Abstract
Purpose
In an effort to address persistent inequities in maternal and infant health, policymakers and advocates have pushed to expand access to doula care. Several states, including California, now cover doula services through Medicaid. As coverage expands, research on the impact of doula care will likely increase. To develop best practices for research, it is critical to engage community doulas, clients, and other key stakeholders.
Description
Our overarching goal was to build capacity for future doula- and client-centered research on community doula care. First, we established a Steering Committee with members from seven relevant stakeholder groups: community doulas, former or potential doula clients, clinicians, payers, advocates, researchers, and public health professionals.
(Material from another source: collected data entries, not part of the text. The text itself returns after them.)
(* ===== verification/RadixState.v ===== *)
(** * The state of the radix cache

    [cached] is the abstract state: which token sequences the cache knows,
    and their slots.  [core] ties the counters, the lock counts and the set of
    evictable leaves to the tree. *)

From S2P Require Import Prelude HeapQ PyFloat Allocator Request ReqPool LLM42Info World Radix RadixTree.

(** ** What is cached *)

(** The page-aligned sequence [ts] of the namespace [e] is cached in the slots
    [ss]. *)
Definition cached (ps : Z) (P : gmap Z Path) (e : option string) (ts ss : list Z) : Prop :=
  (ps | len ts) ∧
  (ts = [] ∧ ss = [] ∨
   ∃ n pn, P !! n = Some pn ∧ p_extra pn = e ∧ ts `prefix_of` p_toks pn ∧
           ss = take (length ts) (p_slots pn)).

Section Cached.
Context (ps root : Z) (S : gmap Z Shape) (P : gmap Z Path) (HT : tree ps root S P).

Lemma covers_slots a pa n pn :
  P !! a = Some pa → a ≠ root → P !! n = Some pn → covers pa pn → p_slots pa `prefix_of` p_slots pn.
Proof.
  intros Ha Hr Hn. revert n pn Hn.
  apply (path_ind ps root S P HT (λ n pn, covers pa pn → p_slots pa `prefix_of` p_slots pn)).
  - intros [_ Hp]. cbn in Hp. apply prefix_nil_inv in Hp.
    pose proof (path_nonroot _ _ _ _ HT _ _ Ha Hr) as Hl. rewrite Hp, len_nil in Hl.
    pose proof (tree_ps _ _ _ _ HT). lia.
  - intros n pn l Hn Hne HL IH Hc.
    apply (covers_step _ _ _ _ HT n pn l a pa Hn Hne HL Ha Hr) in Hc as [->|[Hc _]].
    + assert (pa = pn) as -> by congruence. done.
    + rewrite (ln_path _ _ _ _ _ _ _ HL). cbn. apply prefix_app_r. by apply IH.
Qed.

(** A sequence has one list of slots. *)
Lemma cached_fun e ts ss ss' : cached ps P e ts ss → cached ps P e ts ss' → ss = ss'.
Proof.
  intros [Hd [[-> ->]|(n & pn & Hn & He & Hp & ->)]] [_ [[E ->]|(m & pm & Hm & He' & Hp' & ->)]];
    [done|done|by subst|].
  destruct (decide (ts = [])) as [->|Hts]; [done|].
  assert (Hl : 0 < len ts) by (destruct ts; [done|]; llia).
  destruct Hp as [k Hk], Hp' as [k' Hk'].
  destruct (edge_exists _ _ _ _ HT _ _ Hn (len ts)) as (a & pa & la & Ha & Hea & Hc).
  { rewrite Hk. llia. }
  assert (Hr : a ≠ root).
  { intros ->. destruct Hea as [_ Hb]. rewrite (tree_root _ _ _ _ HT) in Ha. injection Ha as <-.
    change (len (p_toks root_path)) with 0 in Hb. lia. }
  assert (Hla : (length ts ≤ length (p_slots pa))%nat).
  { destruct Hea as [_ Hb]. pose proof (path_aligned _ _ _ _ HT _ _ Ha) as [_ El]. unfold len in *. lia. }
  assert (Hc' : covers pa pm).
  { eapply (edge_shared _ _ _ _ HT _ _ _ _ _ _ Hea Hm); [done|rewrite Hk'; llia|].
    destruct Hc as [Hce [k2 Hk2]]. split; [congruence|]. rewrite Hk', take_len.
    rewrite Hk in Hk2. apply (f_equal (take (Z.to_nat (len ts)))) in Hk2. rewrite take_len in Hk2.
    rewrite take_app_le in Hk2 by (destruct Hea as [_ Hb]; unfold len in *; lia). done. }
  destruct (covers_slots _ _ _ _ Ha Hr Hn Hc) as [k3 ->], (covers_slots _ _ _ _ Ha Hr Hm Hc') as [k4 ->].
  by rewrite !take_app_le.
Qed.

(** A leaf covers nothing but itself. *)
Lemma leaf_covers n pn s h ph :
  P !! n = Some pn → n ≠ root → S !! n = Some s → s_children s = ∅ →
  P !! h = Some ph → covers pn ph → h = n.
Proof.
  intros Hn Hr Hs Hleaf Hh. revert h ph Hh.
  apply (path_ind ps root S P HT (λ h ph, covers pn ph → h = n)).
  - intros [_ Hp]. cbn in Hp. apply prefix_nil_inv in Hp.
    pose proof (path_nonroot _ _ _ _ HT _ _ Hn Hr) as Hl. rewrite Hp, len_nil in Hl.
    pose proof (tree_ps _ _ _ _ HT). lia.
  - intros m pm l Hm Hmr HL IH Hc.
    apply (covers_step _ _ _ _ HT m pm l n pn Hm Hmr HL Hn Hr) in Hc as [->|[Hc Hp]]; [done|].
    specialize (IH Hc). pose proof (ln_child _ _ _ _ _ _ _ HL) as C.
    pose proof (ln_pshape _ _ _ _ _ _ _ HL) as C'. rewrite IH, Hs in C'. injection C' as C'.
    rewrite <- C', Hleaf, lookup_empty in C. done.
Qed.

(** Splitting does not change what is cached. *)
Lemma cached_split c pc l new k e ts ss :
  P !! c = Some pc → linked ps root S P c pc l → S !! new = None → 0 ≤ k →
  cached ps (split_paths P new l k) e ts ss ↔ cached ps P e ts ss.
Proof.
  intros Hc HL Hnew Hk. unfold cached. apply and_iff_compat_l. apply or_iff_compat_l. split.
  - intros (n & pn & Hn & He & [t Ht] & ->). unfold split_paths in Hn.
    destruct (decide (n = new)) as [->|Hnn].
    + rewrite lookup_insert_eq in Hn. injection Hn as <-.
      pose proof (split_lower_path _ _ _ _ _ _ _ k HL) as Hlow.
      exists c, pc. split_and!; [done| | |].
      * by rewrite <- He, <- Hlow.
      * rewrite <- Hlow. cbn [extend p_toks]. rewrite Ht, <- app_assoc. by apply prefix_app_r.
      * rewrite <- Hlow. cbn [extend p_slots]. rewrite take_app_le; [done|].
        pose proof (ln_vlen _ _ _ _ _ _ _ HL) as Hv. unfold Key.len in Hv.
        pose proof (path_aligned _ _ _ _ HT _ _ (ln_ppath _ _ _ _ _ _ _ HL)) as [_ El].
        apply (f_equal len) in Ht. unfold upper_path, extend, Key.upto in *. cbn [p_toks p_slots token_ids] in *.
        rewrite slice_to_take in * by done. rewrite !length_app, !length_take in *. 
        unfold len in *. rewrite !length_app, !length_take in Ht. lia.
    + rewrite lookup_insert_ne in Hn by done. exists n, pn. split_and!; [done..|by eexists|done].
  - intros (n & pn & Hn & Hrest). exists n, pn. split; [|done]. by eapply split_paths_old.
Qed.
End Cached.

Lemma cached_leaf ps P new pp k v e ts ss :
  (∀ n pn, P !! n = Some pn → n ≠ new) →
  cached ps (leaf_paths P new pp k v) e ts ss ↔
  cached ps P e ts ss ∨
  ((ps | len ts) ∧ e = key_extra k ∧ ts `prefix_of` p_toks (extend pp k v) ∧
   ss = take (length ts) (p_slots (extend pp k v))).
Proof.
  intros Hfr. unfold cached, leaf_paths. split.
  - intros [Hd [?|(n & pn & Hn & He & Hp & Hs)]]; [by left; split; [|left]|].
    destruct (decide (n = new)) as [->|Hnn].
    + rewrite lookup_insert_eq in Hn. injection Hn as <-. right. by split_and!.
    + rewrite lookup_insert_ne in Hn by done. left. split; [done|right]. by exists n, pn.
  - intros [[Hd [?|(n & pn & Hn & Hrest)]]|(Hd & He & Hp & Hs)].
    + by split; [|left].
    + split; [done|right]. exists n, pn. split; [|done]. rewrite lookup_insert_ne; [done|].
      apply not_eq_sym. by eapply Hfr.
    + split; [done|right]. exists new, (extend pp k v). by rewrite lookup_insert_eq.
Qed.

Lemma cached_pruned ps P n e ts ss : cached ps (pruned_paths P n) e ts ss → cached ps P e ts ss.
Proof.
  unfold cached, pruned_paths. intros [Hd [?|(m & pm & Hm & Hrest)]]; (split; [done|]); [by left|right].
  apply lookup_delete_Some in Hm as [_ Hm]. by exists m, pm.
Qed.

Lemma cached_nil ps P e : cached ps P e [] [].
Proof. split; [apply Z.divide_0_r|by left]. Qed.

Lemma cached_node ps root S P n pn :
  tree ps root S P → P !! n = Some pn → cached ps P (p_extra pn) (p_toks pn) (p_slots pn).
Proof.
  intros HT Hn. pose proof (path_aligned _ _ _ _ HT _ _ Hn) as [Hd Hl]. split; [done|right].
  exists n, pn. split_and!; [done..|]. rewrite take_ge; [done|]. unfold len in Hl. lia.
Qed.

(** ** Handles and lock counts *)

Definition holds (P : gmap Z Path) (q : Path) (h : Z) : bool :=
  match P !! h with Some ph => bool_decide (covers q ph) | None => false end.

(** How many of the handles [H] are below the node with path [q] *)
Definition count (P : gmap Z Path) (H : list Z) (q : Path) : Z := len (filter (λ h, holds P q h = true) H).

Lemma count_nonneg P H q : 0 ≤ count P H q.
Proof. apply len_nonneg. Qed.

Lemma count_cons P h H q : count P (h :: H) q = (if holds P q h then 1 else 0) + count P H q.
Proof.
  unfold count. rewrite filter_cons. destruct (decide (holds P q h = true)) as [->|Hn]; [llia|].
  destruct (holds P q h); [done|llia].
Qed.

Lemma count_perm P H H' q : H ≡ₚ H' → count P H q = count P H' q.
Proof. intros E. unfold count. apply Permutation_len. by rewrite E. Qed.

Lemma count_ext P P' H q q' :
  (∀ h, h ∈ H → holds P q h = holds P' q' h) → count P H q = count P' H q'.
Proof.
  intros E. induction H as [|h H IH]; [done|]. rewrite !count_cons, E, IH; [done| |].
  - intros h' Hh'. apply E. by apply list_elem_of_further.
  - apply list_elem_of_here.
Qed.

Lemma count_zero P H q : count P H q = 0 ↔ ∀ h, h ∈ H → holds P q h = false.
Proof.
  induction H as [|h H IH]; [split; [|done]; intros _ h Hh; by apply not_elem_of_nil in Hh|].
  rewrite count_cons. pose proof (count_nonneg P H q). split.
  - intros E h' [->|Hh']%elem_of_cons; destruct (holds P q h) eqn:Eh; try lia. apply IH; [lia|done].
  - intros E. rewrite (E h) by apply list_elem_of_here. rewrite (proj2 IH); [done|].
    intros h' Hh'. apply E. by apply list_elem_of_further.
Qed.

Lemma holds_self P h ph : P !! h = Some ph → holds P ph h = true.
Proof. intros Hh. unfold holds. rewrite Hh. apply bool_decide_eq_true. by split. Qed.

(** ** Sums over the nodes *)

Definition ids (P : gmap Z Path) : list Z := (map_to_list P).*1.

Lemma elem_of_ids P n : n ∈ ids P ↔ is_Some (P !! n).
Proof.
  unfold ids. rewrite list_elem_of_fmap. split.
  - intros ([m q] & -> & Hm%elem_of_map_to_list). by exists q.
  - intros [q Hq]. exists (n, q). by rewrite elem_of_map_to_list.
Qed.

Lemma ids_insert P n q : P !! n = None → ids (<[n := q]> P) ≡ₚ n :: ids P.
Proof. intros Hn. unfold ids. by rewrite map_to_list_insert. Qed.

Lemma ids_delete P n q : P !! n = Some q → n :: ids (delete n P) ≡ₚ ids P.
Proof.
  intros Hn. rewrite <- (ids_insert _ n q) by (by rewrite lookup_delete_eq).
  by rewrite insert_delete_id.
Qed.

Definition total (f : Z → Z) (P : gmap Z Path) : Z := zsum (f <$> ids P).

Lemma zsum_perm xs ys : xs ≡ₚ ys → zsum xs = zsum ys.
Proof. unfold zsum. induction 1; cbn in *; lia. Qed.

Lemma total_insert f P n q : P !! n = None → total f (<[n := q]> P) = f n + total f P.
Proof. intros Hn. unfold total. by rewrite (zsum_perm _ _ (fmap_Permutation f _ _ (ids_insert P n q Hn))). Qed.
Second, we conducted a needs assessment to identify and understand stakeholders’ needs and values for research on community doula care. Findings from the needs assessment informed our third step, conducting a research prioritization to develop a shared research agenda related to community doula care with the Steering Committee. We adapted the Research Prioritization by Affected Communities protocol to guide this process, which resulted in a final list of 21 priority research questions. Lastly, we offered a training to increase capacity among community doulas to engage in research on community doula care.
Assessment
Our findings provide direction for those interested in conducting research on doula care, as well as policymakers and funders.
Conclusion
The findings of our stakeholder-engaged process provide a roadmap that will lead to equity-oriented research centering clients, doulas, and their communities.
Significance
Doula care is often cited as a cost-effective intervention to improve maternal and infant health and health care experiences. However, research that focuses on the community-based model of doula care is limited.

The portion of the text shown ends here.